Battleground Jallikattu: Massive show of strength by protestors at Marina Beach

| Updated: Jan 23, 2017 23:45 IST

Chennai, (Tamil Nadu), [India], Jan. 23 (ANI): Chennai's Marina Beach is crowded with thousands displaying their sentiments and emotions attached with the bull-taming festival of Jallikattu. They are fighting to keep their culture alive for the coming generations, displaying their collective strength. Human chains are being formed at the beach to show their cultural unity. They do not want their tradition demolished. Last week, when the demands to allow Jallikattu during Pongal failed to move the Supreme Court, young men and women started gathering on the beach to protest. What started as a trickle last Tuesday morning became a large crowd of a few thousands overnight. Driven by social media, the leaderless gathering of young men and women, drawn from across castes and classes, including students and young professionals, became a massive mobilisation of the kind the state has not witnessed in recent years. For the past six days, Marina Beach has seen massive crowds gathering and demanding a lift of the ban on the traditional sport. The Tamil Nadu Government had earlier sent an ordinance on Jallikattu to the Home Ministry, which was passed by the Centre Saturday. Jallikattu, a sport which was restricted to certain parts of the state, is now transformed into a symbol of Tamil pride provoking people's angst against a perceived suppression of their cultural identity.
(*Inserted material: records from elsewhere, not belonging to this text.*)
(* ===== verification/OfficialRecovery.v ===== *)
(** * From a recovery to a database

    A recovered state is consistent but for the names of its folders, which the projection folds
    in its own way; so a verified recovery can be projected exactly when no two live folders have
    names that [strings.ToLower] makes equal. *)
From S2P Require Import Prelude Sha256 GoStd Syntax Unicode Json Url Mailbox Repository Memory Canonical Causal Revision FolderRevision.
From S2P Require Import Decode Ipld Car SpacesWire Http Client Snapshot SourceRead Recovery Reduction Recovered Content Verified.
From S2P Require Import Sample Projection Identities Projected OfficialProjection OfficialGraph OfficialRebuild.

(** ** A recovered state is consistent *)

Lemma identifier_digest v : validSHA256Identifier v = true → validOfficialDigest v = true.
Proof.
  unfold validSHA256Identifier, validOfficialDigest. change (len "sha256-" + 64) with 71.
  destruct (_ || _); [done|]. intros [? _]%andb_true_iff. done.
Qed.
Lemma strictly_sorted_nodup l : ∀ previous, strictly_sorted_after previous l = true →
  NoDup l ∧ ∀ p, previous = Some p → Forall (str_lt p) l.
Proof.
  induction l as [|v l IH]; intros previous; cbn [strictly_sorted_after]; [split; [constructor|done]|].
  rewrite !andb_true_iff. intros [[_ Hp] Hl]. destruct (IH (Some v) Hl) as [Hnd Hv]. specialize (Hv v eq_refl). split.
  - apply NoDup_cons. split; [|done]. intros Hin. rewrite Forall_forall in Hv. by apply (irreflexivity str_lt v), Hv.
  - intros p ->. apply bool_decide_eq_true in Hp. constructor; [done|]. eapply Forall_impl; [exact Hv|]. intros x. by apply str_lt_trans.
Qed.

Section consistent.
Context `{Syntax} `{Ipld} `{CaseOrbits} `{LowerTable} (repoDID snapshotID : string) (evs : list record_event).
Context (Hpaths : NoDup (event_path <$> evs)) (Hfolders : complete_folders repoDID snapshotID evs)
  (Hmessages : complete_messages repoDID snapshotID evs).
Local Notation folders := (folder_states snapshotID evs).
Local Notation states := (message_states snapshotID evs).

Lemma recovered_folder_fits f : f ∈ folders → folder_fits snapshotID f.
Proof.
  intros Hf. pose proof (fz_folders _ _ _ (fs_set _ _ _ Hfolders)) as Hall. rewrite Forall_forall in Hall.
  pose proof (Hall f Hf) as [Hid Hs Hn Hd _ _ _]. split_and!.
  - intros E. rewrite E in Hid. done.
  - exact Hs.
  - intros E. rewrite E in Hn. done.
  - apply list_elem_of_fmap in Hf as (id & -> & Hin%elem_of_sorted_keys).
    pose proof (fs_each _ _ _ Hfolders id (or_introl Hin)) as Hc.
    destruct (folder_height _ _ _ _ Hc) as (_ & e & He & Hh). pose proof (fe_revision _ _ _ (complete_folder_wf _ _ _ _ Hc e He)) as Hb.
    unfold folder_of_id, folder_state. cbn zeta. cbn [set_rfStateDigest rfHeight]. lia.
  - rewrite Hd. apply identifier_digest, digestBytes_valid.
Qed.
(* ===== verification/Certified.v ===== *)
(** * What a certificate shows

    The outcome of a certification run, and that its report is accepted as evidence for exactly
    the provider and the epoch that it names. *)
From S2P Require Import Prelude Sha256 GoStd Syntax Unicode Json Url Time Mailbox Repository Memory Decode Recovery Reduction Recovered State Projection Identities.
From S2P Require Import Projected OfficialProjection SecureFile Certificate.

(** ** Runs that fail do not pass *)

Section holds.
Context `{Syntax} `{CaseOrbits} {W : Type}.
Local Notation S := (CertificateReport * W)%type.

(** A step that ends well satisfies [Q]; one that fails leaves a report that has not passed. *)
Definition holds {A} (m : S → result A * S) (s : S) (Q : A → S → Prop) : Prop :=
  match m s with (Ok a, s') => Q a s' | (Err _, s') => crPassed s'.1 = false end.

Lemma holds_bind {A B} (m : S → result A * S) (k : A → S → result B * S) s Q :
  holds m s (λ a s', holds (k a) s' Q) → holds (call? a := m in k a) s Q.
Proof. unfold holds, call_bind. by destruct (m s) as [[a|e] s']. Qed.
Lemma holds_mono {A} (m : S → result A * S) s (Q Q' : A → S → Prop) : (∀ a s', Q a s' → Q' a s') → holds m s Q → holds m s Q'.
Proof. unfold holds. intros HQ. destruct (m s) as [[a|e] s']; [apply HQ|done]. Qed.
Lemma holds_world {A} (m : W → result A * W) r w (Q : A → S → Prop) : crPassed r = false →
  (∀ a w', m w = (Ok a, w') → Q a (r, w')) → holds (in_world m) (r, w) Q.
Proof. intros Hr HQ. unfold holds, in_world, beside. cbn [fst snd]. destruct (m w) as [[a|e] w'] eqn:E; [by apply HQ|done]. Qed.
Lemma holds_attempt {A} (m : W → result A * W) r w (Q : result A → S → Prop) :
  (∀ a w', m w = (a, w') → Q a (r, w')) → holds (attempt (in_world m)) (r, w) Q.
Proof. intros HQ. unfold holds, attempt, in_world, beside. cbn [fst snd]. destruct (m w) as [a w'] eqn:E. by apply HQ. Qed.
Lemma holds_on_error {A} f (m : S → result A * S) s Q : holds m s Q → holds (on_error f m) s Q.
Proof. unfold holds, on_error. by destruct (m s) as [[a|e] s']. Qed.
Lemma holds_returns {A} (x : result A) r w (Q : A → S → Prop) : crPassed r = false → (∀ a, x = Ok a → Q a (r, w)) →
  holds (returns x) (r, w) Q.
Proof. intros Hr HQ. unfold holds, returns. destruct x; [by apply HQ|done]. Qed.
Lemma holds_if {A} (b : bool) e (m : S → result A * S) r w Q : crPassed r = false → (b = false → holds m (r, w) Q) →
  holds (return_if b with Err e ;; m) (r, w) Q.
Proof. intros Hr HQ. unfold holds in *. destruct b; [done|by apply HQ]. Qed.
Lemma holds_note f r w (Q : unit → S → Prop) : Q tt (f r, w) → holds (note f) (r, w) Q.
Proof. done. Qed.
End holds.

(** The rules, applied while the report is known. *)
Ltac certify_step := first
  [ apply holds_bind | apply holds_on_error | apply holds_note
  | apply holds_world; [done|intros ? ? ?] | apply holds_attempt; intros ? ? ?
  | apply holds_returns; [done|intros ? ?] | apply holds_if; [done|intros ?] ].
Ltac certify_steps := repeat (certify_step; cbn beta iota).

Section outcome.
Context `{Syntax} `{CaseOrbits} {W : Type} `{Repository W} `{Files W} `{MakeDir W} (options : Options).

(** The report once the space is prepared, with the checks so far. *)
Definition report_with (target : Target) (capabilities : Capabilities) (checks : Checks) : CertificateReport :=
  MkCertificate 2 (ProviderID (W := W)) (tgEpoch target) (targetHash target) capabilities checks no_summary no_summary false.
Definition empty_space (w : W) (target : Target) : Prop :=
  ∃ w', empty_collections target [FolderCollection; MessageCollection; MessageStateCollection] w = (Ok tt, w').

Lemma prepare_holds w : holds (prepare_space options) (set_crVersion zero_certificate 2, w) (λ target s, ∃ capabilities w1,
  complete_capabilities capabilities = true ∧ Target_ValidateFor target (opRecipientDID options) = Ok tt ∧
  empty_space w1 target ∧ s.1 = report_with target capabilities no_checks).
Proof.
  unfold prepare_space. certify_steps.
  repeat match goal with u : unit |- _ => destruct u | E : Ok _ = Ok _ |- _ => injection E as <- | E : negb _ = false |- _ => apply negb_false_iff in E end.
  eexists _, _. split; [done|]. split; [done|]. split; [|done]. eexists. eassumption.
Qed.
(** The sessions of one snapshot of the record are retired, and the record is deleted when it is
    still that snapshot. *)
Fixpoint revoke_attempts (fuel : nat) (name : string) (sessions : string → option (list string))
    (retire : list string → W → option error * W) : W → result unit * W :=
  match fuel with
  | O => returns (Err errRevocationIncomplete)
  | S fuel =>
      call? current := get_record name in
      match current with
      | None => returns (Ok tt)
      | Some encoded =>
          call? sessionIDs := returns (opt_result (sessions encoded) ErrOther) in
          λ w,
          match retire sessionIDs w with
          | (Some e, w) => (Err (ErrJoin errRevocationIncomplete e), w)
          | (None, w) =>
              (call? deleted := store_CompareAndDelete name encoded in
               if deleted : bool then returns (Ok tt) else revoke_attempts fuel name sessions retire) w
          end
      end
  end.
Definition ready_sessions (account : Account) (encoded : string) : option (list string) :=
  match decode_ready encoded with
  | Some ready => if validReadyRecord ready account then Some (rySessionID ready :: elems (ryRetiredSessionIDs ready)) else None
  | None => None
  end.
Definition no_discarded : discardedRecord := MkDiscarded 0 "" None.
Definition discarded_sessions (account : Account) (encoded : string) : option (list string) :=
  match decodeRecord discarded_fields encoded no_discarded with
  | Some discarded => if validDiscardedRecord discarded account then Some (elems (dcSessionIDs discarded)) else None
  | None => None
  end.
Definition revokeReadyState (account : Account) : W → result unit * W :=
  revoke_attempts maxRevokeCASAttempts (readyRecordName (acDID account)) (ready_sessions account) (retireSessions account).
Definition revokeDiscardedState (account : Account) : W → result unit * W :=
  revoke_attempts maxRevokeCASAttempts (discardedRecordName (acDID account)) (discarded_sessions account) (retireSessions account).
Definition revokeProvisioningDiscardedState (account : Account) : W → result unit * W :=
  revoke_attempts maxRevokeCASAttempts (provisioningDiscardedRecordName (acDID account)) (discarded_sessions account)
    (retireProvisioningSessions account).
But it is not about Jallikattu alone, but it encompasses farm distress, drought, lack of rural employment and opportunities, impoverishment of peasants and small farmers. Clearly, the protests seem to reflect the social turmoil, especially in non-urban Tamil Nadu, that the political establishment seems either unaware of, or is insensitive about. Tamil Nadu is the third largest urbanised state in the country, behind Goa and Kerala. A large part of the population continues to be dependent on agriculture for their living. Jallikattu involves young men latching on to the hump of bulls. Those who manage to stay put even after the animal makes three jumps are declared a winner. At times, the participants are thrown off the back of bulls or get gored by the animal. The protests have now moved beyond Jallikattu, to saving Tamil culture. The youth feel political parties have failed to do so and that now, they are the only people who can. They feel that if they exert enough pressure on the state and central governments, the Act will be amended. (ANI)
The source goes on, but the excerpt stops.